What might make Bing.bot find a URL that looks like this on our site?
-
I have been doing something Richard Baxter recently suggested and reviewing our server logs.
I have found an oddity that hopefully some of you smart Mozzers can help me figure out.
Here is the line from the server log (there are many more like this):
157.55.32.166 - - [04/Mar/2013:08:00:59 -0800] "GET /StoreFront/category/www.ccisolutions.com/StoreFront/category/shure-se-earphones HTTP/1.1" 200 94133 "-" "Mozilla/5.0 (compatible; bingbot/2.0; +http://www.bing.com/bingbot.htm)" "-"
See how the www.ccisolutions.com appears after /StoreFront/category/ ? We used to see weird URLs reported in GWT that looked like this, but ever since we fixed our canonical tags to be absolute instead of relative URLs, they no longer appeared in our Webmaster Tools reports.
However, it seems there is still a problem. Where/how could Bingbot be seeing URLs configured this way? Could it be a server issue, or is it most likely a data problem?
Thanks in advance!
Dana
P.S. Could this be resulting from our massive use of relative URLs all over the site?
-
Hi Streamline,
I thought I would circle back and update everyone as to what I found. You were correct about mal-formed URLs being the culprit of this problem. We have many isolated incidences of URLs for internal links that are missing the "/" at the beginning of a relative URL. There are inconsistencies on the relative URLs all over the site. It's certainly an example of one of many problems that can be caused by using relative rather than absolute URLs.

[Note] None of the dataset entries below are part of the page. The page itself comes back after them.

(** Two replicas: one adds a value again while the other removes it, and both states travel.  The addition
    wins at both, and the replicas end in the same state. *)
Definition race : list (NetOp (T := Z)) :=
  [DoUpdate 0 (Add 7 "a"); Send 0; Receive 1 0; DoUpdate 1 (Remove 7); DoUpdate 0 (Add 7 "b"); Send 1; Send 0;
   Receive 0 1; Receive 1 2; Receive 1 0].
Definition race_end : Net (T := Z) := net_run race (net_new 2).
Lemma or_set_replicas_converge_witness :
  NoDup (add_ids race) ∧ replicas race_end !! 0%nat = replicas race_end !! 1%nat ∧
  ∃ s, replicas race_end !! 0%nat = Some s ∧ OrSet_contains s 7 = true.
Proof.
  destruct (or_set_replicas_converge 2 race) as [Heq Hin].
  assert (NoDup (add_ids race)) as Hnd by (apply (bool_decide_unpack _); vm_compute; exact I).
  split; [exact Hnd|]. split.
  - destruct (replicas race_end !! 0%nat) as [s1|] eqn:H1; [|discriminate H1].
    destruct (replicas race_end !! 1%nat) as [s2|] eqn:H2; [|discriminate H2].
    f_equal. apply (Heq 0%nat 1%nat s1 s2 {[0; 1; 2]}%nat); [exact H1 | exact H2 |..];
      apply (bool_decide_unpack _); vm_compute; exact I.
  - destruct (replicas race_end !! 0%nat) as [s1|] eqn:H1; [|discriminate H1]. exists s1. split; [reflexivity|].
    apply (Hin Hnd 0%nat s1 {[0; 1; 2]}%nat 7 H1).
    { apply (bool_decide_unpack _); vm_compute; exact I. }
    exists 2%nat, "b", {[0%nat]}. split_and!; [set_solver|vm_compute; reflexivity|].
    intros k' past' Hk' Hl. assert (k' = 1%nat) as ->.
    { assert (k' = 0 ∨ k' = 1 ∨ k' = 2)%nat as [->|[->| ->]] by set_solver; [|done|]; discriminate Hl. }
    injection Hl as <-. set_solver.
Defined.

Since we are in the process of completely re-doing the site and moving to a new platform, it's something we can definitely work to get right during the transition.
Thanks again to you, Daniel and Keri for jumping in with answers.
Dana
-
Thanks to you both Daniel and Streamline.
I believe the problem may have to do with our .htaccess file. I am obtaining a copy of it now.
-
Thanks Keri. That's very helpful. I will do that.
-
Hi Dana,
I agree with Streamline, there will be a hidden issue in you site that it attempting to connect to an under formed link (a URL missing 'http://'). Given there is a number of them in one day I will guess this is happening in a templated page.
Have a look at;
It renders as a page.
The best course of action would be resolve it at the source. If you can pinpoint when this issue is due to occur next, have your developer get each page to append it's URL into the log at the beginning of the page. Then you should be able to determine where the issue is occurring. I am hoping you well see a discernible pattern.
Worse case scenario, possibly a canonical will work, OR create a REGEX redirect to handle this URL pattern in htaccess...
Hope this helps,
Dan
-
Dana, you might also want to contact Bing at https://support.discoverbing.com/eform.aspx?productKey=bingwebmaster&ct=eformts&scrx=1. I sent a quick note on Twitter to Duane Forrester and that's the URL he provided.
-
Can you tell from which page Bing is trying to access these URLs? And it only happened on the 4th and not on any other day? Could it be an issue with the sitemap on that day?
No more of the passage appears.